──────── Record set ────────

(* ===== verification/GoProg.v ===== *)
(** Effects: a Go function that talks to API servers is a tree of the calls it
    issues, one branch per reply.  The file gives the tree type and its monad,
    the [for range] loop, the executable interpretation against a deterministic
    handler, and a weakest-precondition calculus against an environment of
    which only a specification is known. *)

From S2P Require Import Prelude.

(** How a Go call ends: it returns, or it panics. *)
Inductive outcome (A : Type) : Type :=
| Done (a : A)
| Panicked (msg : string).
Arguments Done {A} a.
Arguments Panicked {A} msg.

Section Programs.
Context {E : Type -> Type} {M : Type}.

(** [Call c k] issues the external call [c] and goes on with its reply;
    [Atomic f k] is a critical section over the memory the goroutines share. *)
Inductive prog (A : Type) : Type :=
| Ret (a : A)
| Panic (msg : string)
| Call (R : Type) (c : E R) (k : R -> prog A)
| Atomic (R : Type) (f : M -> R * M) (k : R -> prog A).

Arguments Ret {A} a.
Arguments Panic {A} msg.
Arguments Call {A R} c k.
Arguments Atomic {A R} f k.

Fixpoint bind {A B} (p : prog A) (f : A -> prog B) : prog B :=
  match p with
  | Ret a => f a
  | Panic m => Panic m
  | Call c k => Call c (fun r => bind (k r) f)
  | Atomic g k => Atomic g (fun r => bind (k r) f)
  end.

Definition call {R} (c : E R) : prog R := Call c Ret.
Definition atomic {R} (f : M -> R * M) : prog R := Atomic f Ret.

(** ** Loops: [for _, x := range xs { ... }] with an accumulator; the body
    goes on to the next element ([Next]) or leaves the function ([Return]). *)
Inductive ctl (S R : Type) : Type :=
| Next (s : S)
| Return (r : R).
Arguments Next {S R} s.
Arguments Return {S R} r.

Fixpoint for_range {X S R} (xs : list X) (s : S)
    (body : X -> S -> prog (ctl S R)) : prog (ctl S R) :=
  match xs with
  | [] => Ret (Next s)
  | x :: xs' =>
      bind (body x s) (fun c =>
        match c with
        | Next s' => for_range xs' s' body
        | Return r => Ret (Return r)
        end)
  end.

(** ** Execution against a deterministic handler *)
Definition handler (W : Type) : Type := forall R : Type, E R -> W -> R * W.

Fixpoint run {W A} (h : handler W) (p : prog A) (w : W) (m : M)
    : outcome A * W * M :=
  match p with
  | Ret a => (Done a, w, m)
  | Panic s => (Panicked s, w, m)
  | Call c k => let '(r, w') := h _ c w in run h (k r) w' m
  | Atomic f k => let '(r, m') := f m in run h (k r) w m'
  end.

(** ** Specifications of the environment

    [pre c s] says that the program may issue [c] in state [s]; [post c s r s']
    that the environment may reply [r] and end in [s'].  [s] holds what a proof
    tracks: an abstraction of the clusters, or a record of past calls.  Changes
    made by other controllers are allowed by a [post] that admits them. *)
Record spec (S : Type) : Type := mkSpec {
  pre : forall R : Type, E R -> S -> Prop;
  post : forall R : Type, E R -> S -> R -> S -> Prop
}.
Arguments pre {S} _ {R}.
Arguments post {S} _ {R}.

Fixpoint wp {S A} (sp : spec S) (p : prog A) (s : S) (m : M)
    (Q : outcome A -> S -> M -> Prop) : Prop :=
  match p with
  | Ret a => Q (Done a) s m
  | Panic msg => Q (Panicked msg) s m
  | Call c k => pre sp c s /\ forall r s', post sp c s r s' -> wp sp (k r) s' m Q
  | Atomic f k => wp sp (k (f m).1) s (f m).2 Q
  end.

(** ** Rules *)

Lemma wp_mono {S A} (sp : spec S) (p : prog A) s m (Q Q' : outcome A -> S -> M -> Prop) :
  (forall o s' m', Q o s' m' -> Q' o s' m') -> wp sp p s m Q -> wp sp p s m Q'.
Proof.
  intros HQ. revert s m. induction p as [a|msg|R c k IH|R f k IH]; intros s m; simpl; auto.
  intros [Hp Hk]. split; [done|]. intros r s' Hr. by apply IH, Hk.
Qed.

Lemma wp_bind {S A B} (sp : spec S) (p : prog A) (f : A -> prog B) s m Q :
  wp sp p s m (fun o s' m' =>
    match o with
    | Done a => wp sp (f a) s' m' Q
    | Panicked msg => Q (Panicked msg) s' m'
    end) ->
  wp sp (bind p f) s m Q.
Proof.
  revert s m. induction p as [a|msg|R c k IH|R g k IH]; intros s m; simpl; auto.
  intros [Hp Hk]. split; [done|]. intros r s' Hr. by apply IH, Hk.
Qed.

(** Loop rule: [I done todo s st] holds before each iteration. *)
Lemma wp_for_range {S X St R} (sp : spec S) (I : list X -> list X -> St -> S -> M -> Prop)
    (body : X -> St -> prog (ctl St R)) Q :
  (forall pref x suf st s m, I pref (x :: suf) st s m ->
     wp sp (body x st) s m (fun o s' m' =>
       match o with
       | Done (Next st') => I (pref ++ [x]) suf st' s' m'
       | Done (Return r) => Q (Done (Return r)) s' m'
       | Panicked msg => Q (Panicked msg) s' m'
       end)) ->
  (forall all st s m, I all [] st s m -> Q (Done (Next st)) s m) ->
  forall xs pref st s m, I pref xs st s m -> wp sp (for_range xs st body) s m Q.
Proof.
  intros Hbody Hend xs.
  induction xs as [|x xs IH]; intros pref st s m HI; simpl; [by eapply Hend|].
  apply wp_bind. eapply wp_mono; [|by apply Hbody].
  intros [[st'|r]|msg] s' m' H; simpl; eauto.
Qed.

Lemma run_bind {W A B} (h : handler W) (p : prog A) (f : A -> prog B) w m :
  run h (bind p f) w m =
  match run h p w m with
  | (Done a, w', m') => run h (f a) w' m'
  | (Panicked msg, w', m') => (Panicked msg, w', m')
  end.
Proof.
  revert w m. induction p as [a|msg|R c k IH|R g k IH]; intros w m; simpl; auto.
  - destruct (h R c w) as [r w']. apply IH.
  - destruct (g m) as [r m']. apply IH.
Qed.

(** A handler that meets a specification on the states of an invariant, through
    an abstraction of its state, inherits every triple proved against the
    specification. *)
Lemma wp_run {W S A} (h : handler W) (sp : spec S) (abs : W -> S) (Inv : W -> Prop)
    (p : prog A) Q :
  (forall R (c : E R) w, Inv w -> pre sp c (abs w) ->
     post sp c (abs w) (h R c w).1 (abs (h R c w).2) /\ Inv (h R c w).2) ->
  forall w m, Inv w -> wp sp p (abs w) m Q ->
  match run h p w m with (o, w', m') => Q o (abs w') m' /\ Inv w' end.
Proof.
  intros Hh. induction p as [a|msg|R c k IH|R f k IH]; intros w m Hw; simpl; auto.
  - intros [Hp Hk]. destruct (Hh R c w Hw Hp) as [Hpost Hw'].
    destruct (h R c w) as [r w']; simpl in *. apply IH; auto.
  - destruct (f m) as [r m'] eqn:Hf; simpl. intros Hwp. by apply IH.
Qed.

(** A program nothing is known about ends somehow. *)
Lemma wp_any {S A} (sp : spec S) (p : prog A) s m (Q : outcome A -> S -> M -> Prop) :
  (forall R (c : E R) s, pre sp c s) -> (forall o s' m', Q o s' m') -> wp sp p s m Q.
Proof.
  intros Hpre HQ. revert s m. induction p as [a|msg|R c k IH|R f k IH]; intros s m; simpl; auto.
Qed.

(** Two facts about one program. *)
Lemma wp_and {S A} (sp : spec S) (p : prog A) s m (Q1 Q2 : outcome A -> S -> M -> Prop) :
  wp sp p s m Q1 -> wp sp p s m Q2 -> wp sp p s m (fun o s' m' => Q1 o s' m' /\ Q2 o s' m').
Proof.
  revert s m. induction p as [a|msg|R c k IH|R f k IH]; intros s m; simpl; auto.
  intros [Hp Hk] [_ Hk']. split; [done|]. intros r s' Hr. apply IH; auto.
Qed.

(** A family of facts about one program. *)
Lemma wp_forall {S A I} (sp : spec S) (p : prog A) s m (P : I -> Prop)
    (Q : I -> outcome A -> S -> M -> Prop) :
  (forall R (c : E R) s, pre sp c s) -> (forall i, P i -> wp sp p s m (Q i)) ->
  wp sp p s m (fun o s' m' => forall i, P i -> Q i o s' m').
Proof.
  intros Hpre. revert s m. induction p as [a|msg|R c k IH|R f k IH]; intros s m H; simpl in *.
  - exact H.
  - exact H.
  - split; [done|]. intros r s' Hr. apply IH. intros i Hi. by apply (H i Hi).
  - apply IH. exact H.
Qed.

(** A more predictable environment. *)
Lemma wp_weaken {S A} (sp sp' : spec S) (p : prog A) s m Q :
  (forall R (c : E R) s, pre sp c s -> pre sp' c s) ->
  (forall R (c : E R) s r s', post sp' c s r s' -> post sp c s r s') ->
  wp sp p s m Q -> wp sp' p s m Q.
Proof.
  intros Hpre Hpost. revert s m.
  induction p as [a|msg|R c k IH|R f k IH]; intros s m; simpl; auto.
  intros [Hc Hk]. split; [auto|]. intros r s' Hr. auto.
Qed.

(** An invariant of every reply is kept. *)
Lemma wp_keeps {S A} (sp : spec S) (I : S -> Prop) (p : prog A) s m :
  (forall R (c : E R) s, pre sp c s) ->
  (forall R (c : E R) s r s', post sp c s r s' -> I s -> I s') ->
  I s -> wp sp p s m (fun _ s' _ => I s').
Proof.
  intros Hpre Hpost. revert s m.
  induction p as [a|msg|R c k IH|R f k IH]; intros s m HI; simpl in *; eauto.
Qed.

(** Every call the program may issue, on every path, satisfies [P]. *)
Fixpoint issues {A} (P : forall R : Type, E R -> Prop) (p : prog A) : Prop :=
  match p with
  | Ret _ | Panic _ => True
  | Call c k => P _ c /\ forall r, issues P (k r)
  | Atomic f k => forall r, issues P (k r)
  end.

Lemma issues_bind {A B} P (p : prog A) (f : A -> prog B) :
  issues P p -> (forall a, issues P (f a)) -> issues P (bind p f).
Proof.
  intros Hp Hf. induction p as [a|msg|R c k IH|R g k IH]; simpl in *; auto.
  destruct Hp as [Hc Hk]. auto.
Qed.

Lemma issues_for_range {X St R} P (body : X -> St -> prog (ctl St R)) xs st :
  (forall x st, issues P (body x st)) -> issues P (for_range xs st body).
Proof.
  intros Hb. revert st. induction xs as [|x xs IH]; intros st; simpl; [done|].
  apply issues_bind; [done|]. intros [st'|r]; simpl; auto.
Qed.

Lemma issues_mono {A} (P P' : forall R : Type, E R -> Prop) (p : prog A) :
  (forall R (c : E R), P R c -> P' R c) -> issues P p -> issues P' p.
Proof.
  intros HP. induction p as [a|msg|R c k IH|R g k IH]; simpl; auto.
  intros [Hc Hk]. auto.
Qed.

Lemma issues_and {A} (P P' : forall R : Type, E R -> Prop) (p : prog A) :
  issues P p -> issues P' p -> issues (fun R c => P R c /\ P' R c) p.
Proof.
  induction p as [a|msg|R c k IH|R g k IH]; simpl; auto.
  intros [Hc Hk] [Hc' Hk']. auto.
Qed.

(** A program whose calls are all allowed in, and keep, an invariant of the
    tracked state keeps it. *)
Lemma wp_issues {S A} (sp : spec S) (P : forall R : Type, E R -> Prop) (I : S -> Prop)
    (p : prog A) s m :
  (forall R (c : E R) s, P R c -> I s -> pre sp c s) ->
  (forall R (c : E R) s r s', P R c -> I s -> post sp c s r s' -> I s') ->
  issues P p -> I s -> wp sp p s m (fun _ s' _ => I s').
Proof.
  intros Hpre Hpost. revert s m.
  induction p as [a|msg|R c k IH|R f k IH]; intros s m Hp HI; simpl in *; auto.
  destruct Hp as [Hc Hk]. split; [auto|]. intros r s' Hr. apply IH; eauto.
Qed.

(** A program without critical sections, which leaves the memory alone. *)
Fixpoint lockless {A} (p : prog A) : Prop :=
  match p with
  | Ret _ | Panic _ => True
  | Call c k => forall r, lockless (k r)
  | Atomic _ _ => False
  end.

Lemma lockless_bind {A B} (p : prog A) (f : A -> prog B) :
  lockless p -> (forall a, lockless (f a)) -> lockless (bind p f).
Proof. intros Hp Hf. induction p as [a|msg|R c k IH|R g k IH]; simpl in *; auto. Qed.

Lemma lockless_for_range {X St R} (body : X -> St -> prog (ctl St R)) xs st :
  (forall x st, lockless (body x st)) -> lockless (for_range xs st body).
Proof.
  intros Hb. revert st. induction xs as [|x xs IH]; intros st; simpl; [done|].
  apply lockless_bind; [done|]. intros [st'|r]; simpl; auto.
Qed.

Lemma wp_lockless {S A} (sp : spec S) (p : prog A) s m :
  (forall R (c : E R) s, pre sp c s) -> lockless p -> wp sp p s m (fun _ _ m' => m' = m).
Proof.
  intros Hpre. revert s. induction p as [a|msg|R c k IH|R f k IH]; intros s Hp; simpl in *; auto.
  done.
Qed.

End Programs.

Arguments prog : clear implicits.
Arguments Ret {E M A} a.
Arguments Panic {E M A} msg.
Arguments Call {E M A R} c k.
Arguments Atomic {E M A R} f k.
Arguments spec : clear implicits.
Arguments mkSpec {E S} pre post.
Arguments pre {E S} _ {R}.
Arguments post {E S} _ {R}.
Arguments Next {S R} s.
Arguments Return {S R} r.
Arguments handler : clear implicits.

(** The environment that may reply anything. *)
Definition chaos {E : Type -> Type} : spec E unit :=
  mkSpec (fun _ _ _ => True) (fun _ _ _ _ _ => True).

Notation "x <- p ;; q" := (bind p (fun x => q))
  (at level 100, p at next level, right associativity) : go_scope.
Notation "'let*' pat := p 'in' q" := (bind p (fun pat => q))
  (at level 100, pat pattern, p at next level, right associativity) : go_scope.
Notation "p ;;; q" := (bind p (fun _ => q))
  (at level 100, right associativity) : go_scope.

(** One step of a [wp] goal: open a bind, a call, or the scrutinee of a match. *)
Ltac wp_step :=
  lazymatch goal with
  | |- wp _ (bind _ _) _ _ _ => apply wp_bind
  | |- wp _ (call _) _ _ _ => unfold call; simpl
  | |- wp _ (match ?x with _ => _ end) _ _ _ => destruct x eqn:?
  | |- wp _ (Ret _) _ _ _ => simpl
  | |- wp _ (Panic _) _ _ _ => simpl
  end.

(** The same for [issues]. *)
Ltac issues_step :=
  lazymatch goal with
  | |- issues _ (bind _ _) => apply issues_bind
  | |- issues _ (for_range _ _ _) => apply issues_for_range; intros
  | |- issues _ (match ?x with _ => _ end) => destruct x
  | |- issues _ (Ret _) => exact I
  | |- issues _ (Panic _) => exact I
  | |- issues _ (call _) => split; [|intros; exact I]
  | |- forall _, _ => intro
  end.

(** The same for [lockless]. *)
Ltac lockless_step :=
  lazymatch goal with
  | |- lockless (bind _ _) => apply lockless_bind
  | |- lockless (for_range _ _ _) => apply lockless_for_range; intros
  | |- lockless (match ?x with _ => _ end) => destruct x
  | |- lockless (Ret _) => exact I
  | |- lockless (Panic _) => exact I
  | |- lockless (call _) => intros ?; exact I
  | |- forall _, _ => intro
  end.
(* ===== verification/Ports.v ===== *)
(** The interfaces between the domain and its adapters
    (internal/domain/ports): each Go interface is a record of operations, given
    by an adapter and received by the services. *)

From S2P Require Import Prelude GoProg Model PodModel Kube.

(** ** Outbound ports (outbound.go) *)
Record ClusterClient : Type := mkClusterClient {
  CreatePod : PodSpec -> go (option error);
  UpdatePod : PodSpec -> go (option error);
  DeletePod : string -> string -> go (option error);
  GetPod : string -> string -> go (res PodSpec);
  GetPodStatus : string -> string -> go (res PodStatus);
  ListPodsByLabels : string -> gmap string string -> go (res (list PodSpec));
  EnsureConfigMap : string -> string -> gmap string string -> gmap string string ->
    gmap string string -> go (option error);
  EnsureSecret : string -> string -> gmap string string -> gmap string string ->
    go (option error)
}.

Record NodeRegistrar : Type := mkNodeRegistrar {
  Register : VNode -> TenantRef -> go (option error);
  Deregister : VNode -> TenantRef -> go (option error);
  UpdateNodeStatus : VNode -> TenantRef -> go (option error)
}.

Record IsolationRuntime : Type := mkIsolationRuntime {
  RuntimeClassName : string;
  ValidateRuntime : go (option error)
}.

Record KubeconfigResolver : Type := mkKubeconfigResolver {
  Resolve : string -> string -> go (res string)
}.

Record PoolRepository : Type := mkPoolRepository {
  pools_Get : string -> string -> go (res VNodePool);
  pools_Save : VNodePool -> go (option error);
  pools_List : go (res (list VNodePool))
}.

Record NodeRepository : Type := mkNodeRepository {
  nodes_Get : string -> string -> go (res VNode);
  nodes_Save : VNode -> go (option error);
  nodes_Delete : string -> string -> go (option error);
  nodes_ListByPool : string -> string -> go (res (list VNode))
}.

(** ** Inbound ports (inbound.go); the pool manager and the provisioning
    return a meaningful value next to an error. *)
Record PoolManager : Type := mkPoolManager {
  ReconcilePoolNodes : VNodePool -> go (VNodePool * option error)
}.

Record NodeLifecycle : Type := mkNodeLifecycle {
  Provision : VNodePool -> go (VNode * option error);
  Deprovision : VNode -> go (option error);
  UpdateStatus : VNode -> go (option error)
}.

Record PodTranslator : Type := mkPodTranslator {
  Translate : PodSpec -> VNodePool -> string -> go (res PodTranslation);
  SyncStatus : PodStatus -> go (res PodStatus)
}.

────────

Produce only the lines from the line containing "Arguments spec : clear implicits." through the line containing "(at level 100, pat", inclusive of both, exactly as they stand in the entries above.

- _Solution to this problem_
Arguments spec : clear implicits.
Arguments mkSpec {E S} pre post.
Arguments pre {E S} _ {R}.
Arguments post {E S} _ {R}.
Arguments Next {S R} s.
Arguments Return {S R} r.
Arguments handler : clear implicits.

(** The environment that may reply anything. *)
Definition chaos {E : Type -> Type} : spec E unit :=
  mkSpec (fun _ _ _ => True) (fun _ _ _ _ _ => True).

Notation "x <- p ;; q" := (bind p (fun x => q))
  (at level 100, p at next level, right associativity) : go_scope.
Notation "'let*' pat := p 'in' q" := (bind p (fun pat => q))
  (at level 100, pat pattern, p at next level, right associativity) : go_scope.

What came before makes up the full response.